Only one stretch of the records below is wanted: the lines from the one holding "emitted. run_pni. rewrite Hq. simpl." through the one holding "by done; done.". Return it exactly, both ends included.

···

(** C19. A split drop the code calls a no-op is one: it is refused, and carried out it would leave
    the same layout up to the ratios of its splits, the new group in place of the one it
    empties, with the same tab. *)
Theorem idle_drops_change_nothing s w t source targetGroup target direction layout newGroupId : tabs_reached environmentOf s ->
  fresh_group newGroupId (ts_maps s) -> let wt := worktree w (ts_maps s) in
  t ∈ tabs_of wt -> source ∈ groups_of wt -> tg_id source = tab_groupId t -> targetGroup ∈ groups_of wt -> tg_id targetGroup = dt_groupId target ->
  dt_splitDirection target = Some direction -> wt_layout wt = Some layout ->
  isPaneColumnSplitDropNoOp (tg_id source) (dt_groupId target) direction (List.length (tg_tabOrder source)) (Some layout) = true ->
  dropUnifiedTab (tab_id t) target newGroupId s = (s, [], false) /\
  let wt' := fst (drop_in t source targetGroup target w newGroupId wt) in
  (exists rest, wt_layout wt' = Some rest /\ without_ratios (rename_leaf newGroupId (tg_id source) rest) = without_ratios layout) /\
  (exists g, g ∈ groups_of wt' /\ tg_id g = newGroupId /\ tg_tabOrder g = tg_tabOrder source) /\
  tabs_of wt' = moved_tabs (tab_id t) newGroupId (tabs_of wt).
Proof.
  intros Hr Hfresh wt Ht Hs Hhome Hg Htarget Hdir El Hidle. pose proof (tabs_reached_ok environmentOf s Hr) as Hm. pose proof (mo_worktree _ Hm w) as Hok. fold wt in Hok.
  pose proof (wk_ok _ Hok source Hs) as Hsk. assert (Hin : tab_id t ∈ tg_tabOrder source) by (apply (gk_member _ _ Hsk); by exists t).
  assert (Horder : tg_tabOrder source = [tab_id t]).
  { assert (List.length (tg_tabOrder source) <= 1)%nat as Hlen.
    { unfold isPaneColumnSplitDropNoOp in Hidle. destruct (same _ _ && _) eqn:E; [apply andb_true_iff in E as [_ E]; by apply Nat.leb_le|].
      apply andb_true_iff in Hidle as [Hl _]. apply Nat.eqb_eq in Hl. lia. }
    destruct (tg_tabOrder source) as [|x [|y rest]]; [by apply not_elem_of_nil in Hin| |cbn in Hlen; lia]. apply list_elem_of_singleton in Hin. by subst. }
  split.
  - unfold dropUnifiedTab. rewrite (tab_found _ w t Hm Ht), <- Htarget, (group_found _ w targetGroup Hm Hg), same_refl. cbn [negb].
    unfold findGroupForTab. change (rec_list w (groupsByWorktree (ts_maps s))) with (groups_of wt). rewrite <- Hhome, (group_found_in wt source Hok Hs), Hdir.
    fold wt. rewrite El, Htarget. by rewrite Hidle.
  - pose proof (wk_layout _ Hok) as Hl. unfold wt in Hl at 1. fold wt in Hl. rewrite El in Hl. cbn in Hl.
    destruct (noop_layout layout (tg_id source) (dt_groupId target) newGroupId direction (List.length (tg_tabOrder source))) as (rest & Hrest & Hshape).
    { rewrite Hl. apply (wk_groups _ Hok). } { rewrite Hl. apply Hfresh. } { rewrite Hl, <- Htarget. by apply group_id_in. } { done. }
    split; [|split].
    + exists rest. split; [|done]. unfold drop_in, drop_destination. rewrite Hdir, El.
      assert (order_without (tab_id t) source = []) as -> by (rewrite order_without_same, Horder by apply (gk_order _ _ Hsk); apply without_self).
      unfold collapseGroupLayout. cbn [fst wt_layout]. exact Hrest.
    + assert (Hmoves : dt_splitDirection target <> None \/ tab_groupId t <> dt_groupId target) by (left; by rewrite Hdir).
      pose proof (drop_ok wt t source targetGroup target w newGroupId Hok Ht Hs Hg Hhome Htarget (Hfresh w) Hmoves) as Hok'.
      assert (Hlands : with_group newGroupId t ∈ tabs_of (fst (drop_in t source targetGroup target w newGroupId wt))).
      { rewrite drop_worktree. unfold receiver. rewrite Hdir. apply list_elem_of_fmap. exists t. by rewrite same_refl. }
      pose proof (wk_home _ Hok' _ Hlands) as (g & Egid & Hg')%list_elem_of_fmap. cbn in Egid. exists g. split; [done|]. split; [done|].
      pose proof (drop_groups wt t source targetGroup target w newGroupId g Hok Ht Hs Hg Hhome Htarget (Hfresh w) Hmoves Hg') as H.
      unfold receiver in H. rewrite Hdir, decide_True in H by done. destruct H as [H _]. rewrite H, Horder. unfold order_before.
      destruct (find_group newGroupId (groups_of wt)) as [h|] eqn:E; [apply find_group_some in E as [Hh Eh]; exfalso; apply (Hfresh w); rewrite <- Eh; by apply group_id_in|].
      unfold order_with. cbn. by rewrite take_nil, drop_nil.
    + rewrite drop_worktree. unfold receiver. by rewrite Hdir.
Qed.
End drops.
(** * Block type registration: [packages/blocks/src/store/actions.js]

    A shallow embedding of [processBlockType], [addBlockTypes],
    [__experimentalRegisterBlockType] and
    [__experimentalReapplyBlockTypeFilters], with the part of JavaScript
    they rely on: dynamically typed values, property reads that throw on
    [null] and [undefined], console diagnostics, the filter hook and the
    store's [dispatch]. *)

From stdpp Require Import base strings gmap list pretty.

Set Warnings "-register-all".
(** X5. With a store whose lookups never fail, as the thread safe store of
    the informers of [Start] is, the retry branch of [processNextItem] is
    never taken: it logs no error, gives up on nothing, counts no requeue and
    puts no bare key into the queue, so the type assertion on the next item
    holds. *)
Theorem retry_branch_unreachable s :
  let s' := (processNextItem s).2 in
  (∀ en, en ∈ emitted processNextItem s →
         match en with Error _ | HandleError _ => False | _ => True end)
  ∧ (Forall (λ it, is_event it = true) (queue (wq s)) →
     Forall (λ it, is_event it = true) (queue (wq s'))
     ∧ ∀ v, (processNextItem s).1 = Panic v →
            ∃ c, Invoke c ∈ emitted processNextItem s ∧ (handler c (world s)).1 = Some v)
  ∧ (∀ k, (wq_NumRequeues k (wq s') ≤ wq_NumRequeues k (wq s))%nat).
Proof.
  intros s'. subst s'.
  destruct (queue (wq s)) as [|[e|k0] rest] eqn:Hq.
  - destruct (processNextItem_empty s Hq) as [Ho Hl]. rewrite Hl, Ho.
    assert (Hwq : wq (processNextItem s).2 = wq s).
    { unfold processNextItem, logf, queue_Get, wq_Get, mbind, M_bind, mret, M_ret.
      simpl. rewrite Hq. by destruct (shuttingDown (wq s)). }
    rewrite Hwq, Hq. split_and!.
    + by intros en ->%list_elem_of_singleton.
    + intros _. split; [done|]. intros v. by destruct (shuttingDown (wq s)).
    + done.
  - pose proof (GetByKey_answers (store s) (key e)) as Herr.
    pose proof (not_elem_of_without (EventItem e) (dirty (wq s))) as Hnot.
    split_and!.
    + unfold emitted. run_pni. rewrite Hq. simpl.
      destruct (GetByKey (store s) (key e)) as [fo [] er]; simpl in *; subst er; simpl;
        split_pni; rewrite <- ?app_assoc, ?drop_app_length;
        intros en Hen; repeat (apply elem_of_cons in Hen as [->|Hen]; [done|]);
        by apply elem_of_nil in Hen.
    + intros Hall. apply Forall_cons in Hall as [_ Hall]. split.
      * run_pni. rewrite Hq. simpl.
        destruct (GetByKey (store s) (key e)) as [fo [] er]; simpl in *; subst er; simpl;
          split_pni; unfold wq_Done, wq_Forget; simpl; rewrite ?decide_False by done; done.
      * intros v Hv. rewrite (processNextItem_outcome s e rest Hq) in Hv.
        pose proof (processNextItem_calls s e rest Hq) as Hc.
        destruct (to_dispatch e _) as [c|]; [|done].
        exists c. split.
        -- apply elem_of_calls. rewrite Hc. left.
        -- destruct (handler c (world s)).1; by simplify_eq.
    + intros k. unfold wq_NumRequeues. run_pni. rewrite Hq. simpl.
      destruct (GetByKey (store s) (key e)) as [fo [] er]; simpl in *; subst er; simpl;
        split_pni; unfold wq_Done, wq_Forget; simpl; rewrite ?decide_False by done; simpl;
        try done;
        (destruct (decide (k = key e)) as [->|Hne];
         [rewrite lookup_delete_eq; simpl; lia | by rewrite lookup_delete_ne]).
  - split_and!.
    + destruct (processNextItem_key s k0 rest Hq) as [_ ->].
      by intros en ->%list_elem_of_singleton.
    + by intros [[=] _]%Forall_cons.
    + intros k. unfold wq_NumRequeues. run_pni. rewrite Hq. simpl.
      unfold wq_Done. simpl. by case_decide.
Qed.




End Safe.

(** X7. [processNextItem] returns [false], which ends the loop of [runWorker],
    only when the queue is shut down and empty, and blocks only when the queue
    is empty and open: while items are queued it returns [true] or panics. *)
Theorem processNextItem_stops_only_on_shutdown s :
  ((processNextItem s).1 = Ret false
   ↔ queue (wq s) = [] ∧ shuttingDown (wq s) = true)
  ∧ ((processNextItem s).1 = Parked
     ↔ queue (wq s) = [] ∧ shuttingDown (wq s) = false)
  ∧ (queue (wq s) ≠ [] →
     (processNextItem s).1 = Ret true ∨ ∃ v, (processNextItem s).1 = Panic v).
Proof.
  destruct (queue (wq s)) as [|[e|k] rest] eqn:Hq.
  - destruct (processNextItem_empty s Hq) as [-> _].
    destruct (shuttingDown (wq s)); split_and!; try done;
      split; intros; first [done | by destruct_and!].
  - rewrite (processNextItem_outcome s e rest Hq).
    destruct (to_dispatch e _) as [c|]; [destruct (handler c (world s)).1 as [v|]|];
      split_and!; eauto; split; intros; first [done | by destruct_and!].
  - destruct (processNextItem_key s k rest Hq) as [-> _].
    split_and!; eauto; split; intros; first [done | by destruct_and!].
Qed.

···

Answer:
    + unfold emitted. run_pni. rewrite Hq. simpl.
      destruct (GetByKey (store s) (key e)) as [fo [] er]; simpl in *; subst er; simpl;
        split_pni; rewrite <- ?app_assoc, ?drop_app_length;
        intros en Hen; repeat (apply elem_of_cons in Hen as [->|Hen]; [done|]);
        by apply elem_of_nil in Hen.
    + intros Hall. apply Forall_cons in Hall as [_ Hall]. split.
      * run_pni. rewrite Hq. simpl.
        destruct (GetByKey (store s) (key e)) as [fo [] er]; simpl in *; subst er; simpl;
          split_pni; unfold wq_Done, wq_Forget; simpl; rewrite ?decide_False by done; done.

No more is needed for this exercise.